Best practices related to Point 12 now recommend that each franchise agreement include a “Change of Control” clause to protect the franchisees in the event of a purchase, sale, acquisition or merger of one or more hotel brands between franchisors.
In a statement, the Association said that the updates “reflect the current industry landscape and are in response to the several noted acquisitions and mergers of one or more hotel brands between franchisors in recent years.”
Notably, Marriott International ended its relationship with AAHOA in the summer of 2022, officially in response to the 12 Points of Fair Franchising. At the time, the company claimed the 12 Points ran “counter to its business model and interests.”

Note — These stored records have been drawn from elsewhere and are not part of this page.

(** X18.  Whatever the catalog, the enumerator returns a map with unique keys
    that holds exactly the composite keys of the enumerated pairs and no
    more entries than there are pairs.  Under a composite key it holds the
    descriptor of the last enumerated pair with that key: when two pairs
    collide, the earlier one is lost. *)
Theorem enumerator_any_catalog (tables_of : string -> list string)
    (dbs : list string) :
  list_databases client = Ok dbs ->
  (forall db, In db dbs -> list_tables client db = Ok (tables_of db)) ->
  exists table_map,
    _get_all_tables_from_client client = Ok table_map
    /\ NoDup (dict_keys table_map)
    /\ (forall k, In k (dict_keys table_map)
                  <-> In k (pair_keys (catalog_pairs tables_of dbs)))
    /\ length table_map <= length (catalog_pairs tables_of dbs)
    /\ (forall before db t after,
          catalog_pairs tables_of dbs = before ++ (db, t) :: after ->
          ~ In (table_key db t) (pair_keys after) ->
          dict_get (table_key db t) table_map = Some (table_obj_of db t)).
Proof.
  intros Hdbs Hts.
  exists (store_all (map catalog_entry (catalog_pairs tables_of dbs)) []).
  assert (Hkeys : forall l, map fst (map catalog_entry l) = pair_keys l).
  { intros l. unfold pair_keys. rewrite map_map. reflexivity. }
  split; [|split; [|split; [|split]]].
  - unfold _get_all_tables_from_client. rewrite Hdbs. simpl.
    now apply enumerate_databases_store_all.
  - apply store_all_keys_NoDup. constructor.
  - intros k. rewrite store_all_keys_In, Hkeys. simpl. tauto.
  - pose proof (store_all_length
                  (map catalog_entry (catalog_pairs tables_of dbs)) []) as Hl.
    rewrite length_map in Hl. simpl in Hl. lia.
  - intros before db t after Hsplit Hlast. rewrite Hsplit, map_app. simpl.
    apply (store_all_last (table_key db t) (table_obj_of db t)).
    now rewrite Hkeys.
Qed.

(** X19.  An error of the client ends the enumeration with that error: from
    [list_databases], or from [list_tables] on the first database whose
    tables cannot be listed. *)
Theorem enumerator_propagates_errors (e : exn) :
  (list_databases client = Raise e ->
   _get_all_tables_from_client client = Raise e)
  /\ (forall before db after,
        list_databases client = Ok (before ++ db :: after) ->
        (forall db', In db' before ->
           exists ts, list_tables client db' = Ok ts) ->
        list_tables client db = Raise e ->
        _get_all_tables_from_client client = Raise e).
Proof.
  split.
  - intros He. unfold _get_all_tables_from_client. now rewrite He.
  - intros before db after Hdbs Hbefore He.
    unfold _get_all_tables_from_client. rewrite Hdbs. simpl. clear Hdbs.
    generalize (@nil (string * value)) as m.
    induction before as [|b bs IH]; simpl; intros m.
    + now rewrite He.
    + destruct (Hbefore b (or_introl eq_refl)) as (ts & Hts). rewrite Hts.
      simpl.
      pose proof (enumerate_tables_store_all b ts m) as Hinner.
      unfold enumerate_tables in Hinner. rewrite Hinner. simpl.
      apply IH. intros db' Hin. apply Hbefore. now right.
Qed.
End EnumeratorMore.

Lemma enumerator_any_catalog_witness :
  exists table_map,
    _get_all_tables_from_client CollisionExample.client = Ok table_map
    /\ NoDup (dict_keys table_map)
    /\ (forall k, In k (dict_keys table_map)
                  <-> In k (pair_keys
                              (catalog_pairs CollisionExample.tables_of
                                 ["a__b"; "a"])))
    /\ length table_map
       <= length (catalog_pairs CollisionExample.tables_of ["a__b"; "a"])
    /\ (forall before db t after,
          catalog_pairs CollisionExample.tables_of ["a__b"; "a"]
          = before ++ (db, t) :: after ->
          ~ In (table_key db t) (pair_keys after) ->
          dict_get (table_key db t) table_map = Some (table_obj_of db t)).
Proof.
  apply (enumerator_any_catalog CollisionExample.client
           CollisionExample.tables_of ["a__b"; "a"]).
  - reflexivity.
  - intros db _. reflexivity.
Defined.

Example colliding_keys_keep_the_later_pair :
  _get_all_tables_from_client CollisionExample.client
  = Ok [("a__b__c",
         VDict [("schema_name", VStr "a"); ("table_name", VStr "b__c")])].
Proof. reflexivity. Qed.

Lemma enumerator_propagates_errors_witness :
  _get_all_tables_from_client CollisionExample.failing
  = Raise (mkExn "PermissionError" "hr").
Proof.
  apply (proj2 (enumerator_propagates_errors CollisionExample.failing
                  (mkExn "PermissionError" "hr"))
           ["sales"] "hr" ["ops"]).
  - reflexivity.
  - intros db' [<- | []]. eexists. reflexivity.
  - reflexivity.
Defined.

(* ================================================================== *)
(** ** The matcher on empty catalogs *)

Section MatcherEdges.
Context `{External}.

(** X20.  With no source table the matcher returns no match, whatever the target
    catalog.  With a source table but an empty target catalog there is no
    closest match, and the lookup of the missing key raises a [KeyError]:
    the matcher does not return an empty list. *)
Theorem matcher_on_empty_catalogs :
  (forall target_table_map, _compare_match_tables [] target_table_map = Ok [])
  /\ (forall source_key sd schema rest,
        dict_get CONFIG_SCHEMA_NAME sd = Some schema ->
        exists key,
          _compare_match_tables ((source_key, VDict sd) :: rest) []
          = Raise (KeyError key)).
Proof.
  split; [reflexivity|].
  intros k sd schema rest Hs. exists "None".
  unfold _compare_match_tables. simpl.
  rewrite String.eqb_refl. simpl. rewrite Hs. reflexivity.
Qed.
End MatcherEdges.

Lemma matcher_on_empty_catalogs_witness :
  exists key,
    _compare_match_tables (H := Sample.external) Scenarios.source_C []
    = Raise (KeyError key).
Proof.
  apply (proj2 (matcher_on_empty_catalogs (H := Sample.external))
           "s__orphan" _ (VStr "s") []).
  reflexivity.
Defined.

(* ================================================================== *)
(** ** From two catalogs to the matches *)

Lemma dict_set_In {V} (k k' : string) (v v' : V) (d : dict V) :
  In (k', v') (dict_set k v d) -> (k', v') = (k, v) \/ In (k', v') d.
Proof.
  induction d as [|[k0 v0] d IH]; simpl.
  - intuition.
  - destruct (String.eqb k k0); simpl; intuition.
Qed.

Lemma store_all_In {V} (k : string) (v : V) (items : list (string * V)) :
  forall d, In (k, v) (store_all items d) -> In (k, v) items \/ In (k, v) d.
Proof.
  induction items as [|[k0 v0] items IH]; simpl; intros d Hin; [tauto|].
  apply IH in Hin as [Hin | Hin]; [tauto|].
  apply dict_set_In in Hin as [Heq | Hin]; [|tauto].
  left. left. now symmetry.
Qed.

(** The table maps the enumerator builds are well formed for the matcher. *)
Lemma is_table_map_store_all (pairs : list (string * string)) :
  is_table_map (store_all (map catalog_entry pairs) []).
Proof.
  intros k v Hin. apply store_all_In in Hin as [Hin | []].
  apply in_map_iff in Hin as ([db t] & Heq & _). inversion Heq; subst.
  eexists _, _. split; reflexivity.
Qed.

Section FindTables.
Context `{External}.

On the first day of AAHOACON24, Liam Brown, group president at Marriott International, greeted attendees and said the relationship between the association and the company has been “mutually beneficial,” echoing the phrase the company used when it disengaged from the association two years ago. Brown did not officially state the reason for the company’s return during his address.
Changes of Control
Under the updates, AAHOA encourages each franchise agreement to include a “Change of Control” clause to protect the franchisees in the event of a purchase, sale, acquisition or merger of one or more hotel brands between franchisors.
AAHOA explained the rationale for the changes:
“In recent years, there have been several noted acquisitions and mergers of one or more hotel brands between franchisors. Each time a franchisor has acquired one or more brand hotels of another franchisor, the hotelier franchisees have been the most impacted. The franchisees generally have not been afforded an opportunity to exit their franchise agreements unless they pay high liquidated damages, sometimes costing hundreds of thousands of dollars or more, as mandated in their respective franchise agreements. Regrettably, for franchisees in the hotel industry, there is no standard ‘change of control’ clause in their franchise agreements, meaning they are not afforded a fair or equitable opportunity to decide their future options if their hotel brand is acquired by a different franchisor—unless they pay the LDs.
“Consequently, AAHOA submits that each franchise agreement should include a ‘change in control’ clause that will permit all hotelier franchisees to give 30 days’ prior written notice to voluntarily terminate their franchise agreements at any time within one year after a 'change in control' event has been finalized.”
“The revision of Point number 12 speaks to the ongoing and ever-evolving landscape of hospitality mergers and acquisitions,” AAHOA Immediate Past Chairman Bharat Patel said in the statement. “AAHOA takes great pride in educating and informing our members of best practices related to their franchise agreements, and updates to Point 12 showcase how the needs for AAHOA members continue to evolve in light of changing industry dynamics.”
“As we have long held, Fair Franchising is at the heart of AAHOA’s efforts to ensure fairness in the franchise/franchisee relationship,” AAHOA President & CEO Laura Lee Blake added. “Revision of Point Number 12 underscores the fact that when mergers or acquisitions take place in our industry, they most notably affect hotel owners and franchisees. It’s our hope that updates to Point 12 serve as clear-cut guidance for AAHOA member franchisees in the event of a purchase, sale, acquisition, or merger of one or more hotel brands between franchisors.”
AAHOA’s 12 Points of Fair Franchising serve as an educational primer for hospitality franchisors and AAHOA members (current and future hospitality franchisees) to discuss and use to continue designing, developing and implementing best-in-class, mutually beneficial franchise systems.